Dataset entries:

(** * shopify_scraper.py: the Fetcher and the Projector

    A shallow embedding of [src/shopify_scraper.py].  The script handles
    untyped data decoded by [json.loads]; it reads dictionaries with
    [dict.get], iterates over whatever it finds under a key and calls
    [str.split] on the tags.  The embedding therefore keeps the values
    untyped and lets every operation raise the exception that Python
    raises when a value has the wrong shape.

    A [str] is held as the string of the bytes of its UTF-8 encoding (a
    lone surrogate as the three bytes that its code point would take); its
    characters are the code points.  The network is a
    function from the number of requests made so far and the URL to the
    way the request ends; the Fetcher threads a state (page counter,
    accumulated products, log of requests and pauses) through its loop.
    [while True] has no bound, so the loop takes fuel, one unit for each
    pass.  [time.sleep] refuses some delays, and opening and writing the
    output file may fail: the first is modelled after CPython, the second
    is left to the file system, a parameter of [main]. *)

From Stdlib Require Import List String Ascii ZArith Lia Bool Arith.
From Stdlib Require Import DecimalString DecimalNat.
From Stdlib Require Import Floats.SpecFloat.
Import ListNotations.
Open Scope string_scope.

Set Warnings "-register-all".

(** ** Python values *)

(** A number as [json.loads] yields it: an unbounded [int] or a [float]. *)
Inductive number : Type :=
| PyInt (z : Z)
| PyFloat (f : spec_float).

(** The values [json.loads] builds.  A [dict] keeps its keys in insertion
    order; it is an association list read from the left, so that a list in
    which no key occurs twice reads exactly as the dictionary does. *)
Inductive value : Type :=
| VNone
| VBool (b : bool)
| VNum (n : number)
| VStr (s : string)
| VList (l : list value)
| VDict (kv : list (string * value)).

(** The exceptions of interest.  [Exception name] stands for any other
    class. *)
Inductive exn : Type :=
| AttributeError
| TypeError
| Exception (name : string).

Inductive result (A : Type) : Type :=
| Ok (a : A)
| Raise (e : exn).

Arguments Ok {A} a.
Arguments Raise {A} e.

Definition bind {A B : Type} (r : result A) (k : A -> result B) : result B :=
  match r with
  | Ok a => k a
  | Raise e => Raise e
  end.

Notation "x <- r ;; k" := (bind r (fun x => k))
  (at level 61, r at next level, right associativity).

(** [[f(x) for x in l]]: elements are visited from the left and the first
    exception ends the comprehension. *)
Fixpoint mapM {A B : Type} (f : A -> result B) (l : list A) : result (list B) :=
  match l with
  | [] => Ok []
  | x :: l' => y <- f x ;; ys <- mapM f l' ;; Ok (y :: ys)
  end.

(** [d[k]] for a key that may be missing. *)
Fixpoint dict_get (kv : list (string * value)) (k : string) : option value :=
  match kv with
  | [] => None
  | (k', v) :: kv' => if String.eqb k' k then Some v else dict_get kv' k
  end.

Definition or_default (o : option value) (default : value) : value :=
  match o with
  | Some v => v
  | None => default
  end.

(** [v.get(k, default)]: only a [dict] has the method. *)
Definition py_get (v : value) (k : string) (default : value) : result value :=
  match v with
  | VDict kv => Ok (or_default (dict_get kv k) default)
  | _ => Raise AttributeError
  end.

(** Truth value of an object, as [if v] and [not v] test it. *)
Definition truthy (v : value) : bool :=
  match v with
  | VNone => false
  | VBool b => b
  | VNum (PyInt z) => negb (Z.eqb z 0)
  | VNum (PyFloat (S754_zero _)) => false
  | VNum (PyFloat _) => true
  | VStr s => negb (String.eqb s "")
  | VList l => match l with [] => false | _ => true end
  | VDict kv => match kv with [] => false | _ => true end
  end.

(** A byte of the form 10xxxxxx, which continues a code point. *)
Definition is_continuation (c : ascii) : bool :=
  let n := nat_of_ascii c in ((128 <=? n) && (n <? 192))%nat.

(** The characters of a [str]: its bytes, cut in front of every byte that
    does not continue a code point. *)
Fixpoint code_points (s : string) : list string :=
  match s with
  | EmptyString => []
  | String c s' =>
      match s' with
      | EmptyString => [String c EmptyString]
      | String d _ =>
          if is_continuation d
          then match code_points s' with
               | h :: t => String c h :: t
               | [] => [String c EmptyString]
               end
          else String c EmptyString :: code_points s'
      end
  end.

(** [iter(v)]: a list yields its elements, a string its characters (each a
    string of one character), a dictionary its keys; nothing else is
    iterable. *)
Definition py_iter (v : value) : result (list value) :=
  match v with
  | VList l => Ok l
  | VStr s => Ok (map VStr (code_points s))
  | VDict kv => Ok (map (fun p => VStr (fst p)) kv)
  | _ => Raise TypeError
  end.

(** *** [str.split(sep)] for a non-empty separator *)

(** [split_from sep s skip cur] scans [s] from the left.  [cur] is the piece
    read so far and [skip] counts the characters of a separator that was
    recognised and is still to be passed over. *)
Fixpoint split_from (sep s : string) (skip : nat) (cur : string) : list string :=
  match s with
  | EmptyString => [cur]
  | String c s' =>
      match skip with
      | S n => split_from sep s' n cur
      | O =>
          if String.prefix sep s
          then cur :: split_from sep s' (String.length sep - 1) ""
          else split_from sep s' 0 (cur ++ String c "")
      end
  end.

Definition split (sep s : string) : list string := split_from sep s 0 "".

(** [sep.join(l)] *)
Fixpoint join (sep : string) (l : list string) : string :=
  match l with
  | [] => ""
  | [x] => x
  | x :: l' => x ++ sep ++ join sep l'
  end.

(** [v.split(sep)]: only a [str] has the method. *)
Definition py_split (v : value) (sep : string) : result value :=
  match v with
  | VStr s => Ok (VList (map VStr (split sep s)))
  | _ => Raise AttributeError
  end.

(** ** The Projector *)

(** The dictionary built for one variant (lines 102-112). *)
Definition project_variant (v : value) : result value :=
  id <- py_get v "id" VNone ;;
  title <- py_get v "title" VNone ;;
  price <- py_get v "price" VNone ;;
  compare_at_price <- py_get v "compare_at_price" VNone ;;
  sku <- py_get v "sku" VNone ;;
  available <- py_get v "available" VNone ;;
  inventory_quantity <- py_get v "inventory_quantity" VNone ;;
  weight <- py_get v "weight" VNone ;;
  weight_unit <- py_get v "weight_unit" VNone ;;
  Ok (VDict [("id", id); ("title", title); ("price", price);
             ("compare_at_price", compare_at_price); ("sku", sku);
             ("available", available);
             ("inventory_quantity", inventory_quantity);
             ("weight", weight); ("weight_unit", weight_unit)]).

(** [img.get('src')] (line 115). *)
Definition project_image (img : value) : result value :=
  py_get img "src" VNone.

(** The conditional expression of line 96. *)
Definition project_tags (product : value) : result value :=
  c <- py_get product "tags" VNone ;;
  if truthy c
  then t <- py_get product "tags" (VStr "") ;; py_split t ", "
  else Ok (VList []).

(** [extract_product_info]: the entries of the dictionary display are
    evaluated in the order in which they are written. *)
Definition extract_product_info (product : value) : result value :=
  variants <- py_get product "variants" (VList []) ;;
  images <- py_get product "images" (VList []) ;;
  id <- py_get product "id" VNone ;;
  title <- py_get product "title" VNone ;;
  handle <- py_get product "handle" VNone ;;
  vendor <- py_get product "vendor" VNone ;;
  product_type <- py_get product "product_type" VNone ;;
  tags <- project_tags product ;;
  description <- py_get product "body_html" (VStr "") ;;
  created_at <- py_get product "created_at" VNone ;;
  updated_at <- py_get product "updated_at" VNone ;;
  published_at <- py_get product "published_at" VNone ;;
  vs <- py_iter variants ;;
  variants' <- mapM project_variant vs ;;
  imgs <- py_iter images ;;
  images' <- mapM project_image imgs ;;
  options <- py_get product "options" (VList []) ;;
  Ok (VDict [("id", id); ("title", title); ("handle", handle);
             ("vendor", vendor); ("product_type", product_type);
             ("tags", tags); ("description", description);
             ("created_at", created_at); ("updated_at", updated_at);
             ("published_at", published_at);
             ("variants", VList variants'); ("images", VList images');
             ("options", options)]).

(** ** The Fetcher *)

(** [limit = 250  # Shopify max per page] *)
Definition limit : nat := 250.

--

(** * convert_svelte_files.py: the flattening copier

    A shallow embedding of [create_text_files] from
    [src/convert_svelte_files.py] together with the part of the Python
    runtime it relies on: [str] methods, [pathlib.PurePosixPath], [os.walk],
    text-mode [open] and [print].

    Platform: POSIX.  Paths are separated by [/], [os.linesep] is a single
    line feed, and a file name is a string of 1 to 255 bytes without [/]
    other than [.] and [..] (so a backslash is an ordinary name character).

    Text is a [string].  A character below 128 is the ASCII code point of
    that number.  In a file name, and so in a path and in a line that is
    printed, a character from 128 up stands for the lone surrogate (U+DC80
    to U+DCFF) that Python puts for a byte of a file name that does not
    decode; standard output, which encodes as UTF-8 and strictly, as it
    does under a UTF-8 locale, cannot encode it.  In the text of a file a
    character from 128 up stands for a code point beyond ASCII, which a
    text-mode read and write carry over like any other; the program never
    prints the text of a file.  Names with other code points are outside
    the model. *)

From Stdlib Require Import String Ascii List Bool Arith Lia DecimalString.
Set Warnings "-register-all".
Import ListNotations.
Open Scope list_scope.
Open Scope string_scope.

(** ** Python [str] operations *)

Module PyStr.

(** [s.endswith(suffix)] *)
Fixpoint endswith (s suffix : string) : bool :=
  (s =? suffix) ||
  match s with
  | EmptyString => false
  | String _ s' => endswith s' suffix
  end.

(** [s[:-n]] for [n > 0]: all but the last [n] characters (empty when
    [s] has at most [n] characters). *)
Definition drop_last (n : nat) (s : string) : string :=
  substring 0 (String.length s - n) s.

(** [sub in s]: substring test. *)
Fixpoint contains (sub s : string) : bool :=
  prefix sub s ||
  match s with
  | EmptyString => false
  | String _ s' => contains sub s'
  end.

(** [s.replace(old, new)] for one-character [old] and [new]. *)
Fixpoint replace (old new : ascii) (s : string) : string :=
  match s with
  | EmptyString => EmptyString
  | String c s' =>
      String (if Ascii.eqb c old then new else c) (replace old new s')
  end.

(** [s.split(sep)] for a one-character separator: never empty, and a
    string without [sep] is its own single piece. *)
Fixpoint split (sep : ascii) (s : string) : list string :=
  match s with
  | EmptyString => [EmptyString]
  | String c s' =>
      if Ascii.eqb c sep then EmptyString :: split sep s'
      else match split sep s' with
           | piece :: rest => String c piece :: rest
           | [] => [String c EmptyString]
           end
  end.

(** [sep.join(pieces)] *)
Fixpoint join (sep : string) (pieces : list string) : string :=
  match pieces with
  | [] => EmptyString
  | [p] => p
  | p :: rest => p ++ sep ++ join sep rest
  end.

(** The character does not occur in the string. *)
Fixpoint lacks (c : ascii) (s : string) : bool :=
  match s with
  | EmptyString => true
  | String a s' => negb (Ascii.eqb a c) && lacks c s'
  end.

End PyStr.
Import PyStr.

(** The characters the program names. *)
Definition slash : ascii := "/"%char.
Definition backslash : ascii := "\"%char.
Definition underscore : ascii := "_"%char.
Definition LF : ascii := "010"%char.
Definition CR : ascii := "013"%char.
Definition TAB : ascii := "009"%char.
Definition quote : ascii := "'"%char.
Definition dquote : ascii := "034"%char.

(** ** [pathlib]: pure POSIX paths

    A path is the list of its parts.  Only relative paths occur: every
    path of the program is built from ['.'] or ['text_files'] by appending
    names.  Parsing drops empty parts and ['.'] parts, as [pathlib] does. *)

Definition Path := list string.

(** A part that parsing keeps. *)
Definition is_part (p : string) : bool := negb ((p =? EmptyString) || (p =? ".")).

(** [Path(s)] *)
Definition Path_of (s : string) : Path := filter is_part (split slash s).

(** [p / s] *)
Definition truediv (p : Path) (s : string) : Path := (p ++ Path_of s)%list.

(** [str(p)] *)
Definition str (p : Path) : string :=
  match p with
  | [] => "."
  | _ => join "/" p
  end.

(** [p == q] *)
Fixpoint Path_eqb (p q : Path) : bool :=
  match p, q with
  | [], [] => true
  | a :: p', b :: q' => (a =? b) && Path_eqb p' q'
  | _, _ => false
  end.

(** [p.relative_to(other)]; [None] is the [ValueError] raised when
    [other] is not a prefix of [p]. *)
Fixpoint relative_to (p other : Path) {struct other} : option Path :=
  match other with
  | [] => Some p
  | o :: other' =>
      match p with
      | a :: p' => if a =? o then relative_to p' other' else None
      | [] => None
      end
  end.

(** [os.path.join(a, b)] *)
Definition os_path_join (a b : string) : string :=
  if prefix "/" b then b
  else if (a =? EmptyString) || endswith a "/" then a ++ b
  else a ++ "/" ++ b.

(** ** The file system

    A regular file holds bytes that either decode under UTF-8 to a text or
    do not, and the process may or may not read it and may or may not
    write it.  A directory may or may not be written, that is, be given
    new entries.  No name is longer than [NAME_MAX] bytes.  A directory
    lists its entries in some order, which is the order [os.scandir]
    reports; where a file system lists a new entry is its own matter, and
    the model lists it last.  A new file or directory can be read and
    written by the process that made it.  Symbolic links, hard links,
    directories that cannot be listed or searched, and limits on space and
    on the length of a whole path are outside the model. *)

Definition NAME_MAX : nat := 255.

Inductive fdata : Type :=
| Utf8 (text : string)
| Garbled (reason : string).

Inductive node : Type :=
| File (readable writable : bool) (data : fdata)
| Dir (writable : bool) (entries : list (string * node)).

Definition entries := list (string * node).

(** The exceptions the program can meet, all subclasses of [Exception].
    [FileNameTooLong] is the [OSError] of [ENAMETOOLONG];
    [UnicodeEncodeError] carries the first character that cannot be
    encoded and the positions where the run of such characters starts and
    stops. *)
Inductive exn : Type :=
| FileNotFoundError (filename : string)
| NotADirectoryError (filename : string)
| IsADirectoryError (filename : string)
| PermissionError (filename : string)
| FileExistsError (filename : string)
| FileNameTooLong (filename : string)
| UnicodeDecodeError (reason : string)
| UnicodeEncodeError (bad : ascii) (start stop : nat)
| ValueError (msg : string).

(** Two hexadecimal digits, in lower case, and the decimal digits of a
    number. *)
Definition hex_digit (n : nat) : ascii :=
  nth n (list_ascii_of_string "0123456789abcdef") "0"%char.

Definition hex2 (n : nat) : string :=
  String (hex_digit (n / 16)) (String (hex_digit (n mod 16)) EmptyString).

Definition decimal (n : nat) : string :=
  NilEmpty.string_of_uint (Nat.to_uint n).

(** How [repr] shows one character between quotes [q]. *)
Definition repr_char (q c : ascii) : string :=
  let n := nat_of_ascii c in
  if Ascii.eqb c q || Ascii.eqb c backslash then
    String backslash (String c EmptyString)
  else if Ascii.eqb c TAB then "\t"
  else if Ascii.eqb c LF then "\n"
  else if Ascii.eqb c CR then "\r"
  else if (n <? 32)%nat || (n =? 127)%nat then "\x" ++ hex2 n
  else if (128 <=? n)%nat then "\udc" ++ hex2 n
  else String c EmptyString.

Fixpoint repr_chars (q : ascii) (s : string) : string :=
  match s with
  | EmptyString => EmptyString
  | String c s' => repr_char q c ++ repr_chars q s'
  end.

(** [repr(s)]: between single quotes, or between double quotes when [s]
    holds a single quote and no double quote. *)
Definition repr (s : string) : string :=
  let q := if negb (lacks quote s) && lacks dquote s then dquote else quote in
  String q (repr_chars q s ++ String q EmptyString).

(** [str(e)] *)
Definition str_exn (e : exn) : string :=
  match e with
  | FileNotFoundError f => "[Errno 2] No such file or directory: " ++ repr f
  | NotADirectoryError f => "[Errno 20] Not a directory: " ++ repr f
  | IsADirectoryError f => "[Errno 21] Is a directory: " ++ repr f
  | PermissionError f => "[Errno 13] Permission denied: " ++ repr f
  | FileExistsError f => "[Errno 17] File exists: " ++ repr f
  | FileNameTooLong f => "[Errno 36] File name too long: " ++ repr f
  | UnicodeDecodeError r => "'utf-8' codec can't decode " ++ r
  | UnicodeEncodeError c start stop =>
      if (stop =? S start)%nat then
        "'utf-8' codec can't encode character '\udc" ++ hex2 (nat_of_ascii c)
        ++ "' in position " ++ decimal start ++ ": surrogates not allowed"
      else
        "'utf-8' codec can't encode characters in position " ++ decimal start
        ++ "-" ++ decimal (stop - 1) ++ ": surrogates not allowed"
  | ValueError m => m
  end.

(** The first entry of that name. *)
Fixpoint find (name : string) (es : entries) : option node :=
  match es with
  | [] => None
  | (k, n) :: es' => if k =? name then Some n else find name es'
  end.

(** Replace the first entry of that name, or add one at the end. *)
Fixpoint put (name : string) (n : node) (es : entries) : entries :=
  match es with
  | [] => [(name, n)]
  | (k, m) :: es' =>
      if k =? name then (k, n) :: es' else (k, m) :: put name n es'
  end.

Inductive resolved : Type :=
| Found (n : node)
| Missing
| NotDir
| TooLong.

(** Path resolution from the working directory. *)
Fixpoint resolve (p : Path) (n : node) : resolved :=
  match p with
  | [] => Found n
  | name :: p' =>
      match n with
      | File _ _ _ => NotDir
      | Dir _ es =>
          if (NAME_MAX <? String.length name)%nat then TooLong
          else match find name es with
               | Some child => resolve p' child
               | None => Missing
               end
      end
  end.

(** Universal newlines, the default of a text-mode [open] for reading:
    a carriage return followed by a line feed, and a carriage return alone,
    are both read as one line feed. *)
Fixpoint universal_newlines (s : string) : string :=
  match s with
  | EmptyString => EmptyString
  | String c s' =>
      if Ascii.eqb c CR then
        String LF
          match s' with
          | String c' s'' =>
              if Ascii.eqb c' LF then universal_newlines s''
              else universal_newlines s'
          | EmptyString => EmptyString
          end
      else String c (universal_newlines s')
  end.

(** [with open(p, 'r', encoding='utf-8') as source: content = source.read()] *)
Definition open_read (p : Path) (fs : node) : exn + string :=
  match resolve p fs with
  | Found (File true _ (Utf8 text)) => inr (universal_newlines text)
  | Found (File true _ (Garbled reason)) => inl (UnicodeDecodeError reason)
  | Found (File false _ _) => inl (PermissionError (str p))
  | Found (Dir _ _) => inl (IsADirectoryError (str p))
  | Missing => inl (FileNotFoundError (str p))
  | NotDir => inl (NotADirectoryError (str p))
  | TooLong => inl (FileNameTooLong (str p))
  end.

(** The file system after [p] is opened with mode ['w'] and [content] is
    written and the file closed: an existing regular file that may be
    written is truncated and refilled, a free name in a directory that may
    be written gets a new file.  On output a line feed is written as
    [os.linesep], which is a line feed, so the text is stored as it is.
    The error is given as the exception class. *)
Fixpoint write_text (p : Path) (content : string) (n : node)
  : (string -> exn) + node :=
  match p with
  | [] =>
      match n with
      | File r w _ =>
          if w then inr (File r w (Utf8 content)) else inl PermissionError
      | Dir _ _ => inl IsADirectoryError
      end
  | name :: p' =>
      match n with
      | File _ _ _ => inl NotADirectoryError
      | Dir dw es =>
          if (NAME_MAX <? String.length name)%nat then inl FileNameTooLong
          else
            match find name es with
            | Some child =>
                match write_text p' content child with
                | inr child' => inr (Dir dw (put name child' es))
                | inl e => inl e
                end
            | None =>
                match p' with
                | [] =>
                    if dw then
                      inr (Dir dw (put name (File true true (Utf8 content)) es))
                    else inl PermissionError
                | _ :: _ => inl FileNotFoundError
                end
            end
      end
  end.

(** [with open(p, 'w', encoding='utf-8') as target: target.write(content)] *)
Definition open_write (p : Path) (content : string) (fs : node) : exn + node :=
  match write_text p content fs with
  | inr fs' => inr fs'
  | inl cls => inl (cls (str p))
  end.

| Exercise objective |
Match on "Fetcher" and report each line of the data above that has it.

| Answer to this problem |
(** * shopify_scraper.py: the Fetcher and the Projector
    way the request ends; the Fetcher threads a state (page counter,
(** ** The Fetcher *)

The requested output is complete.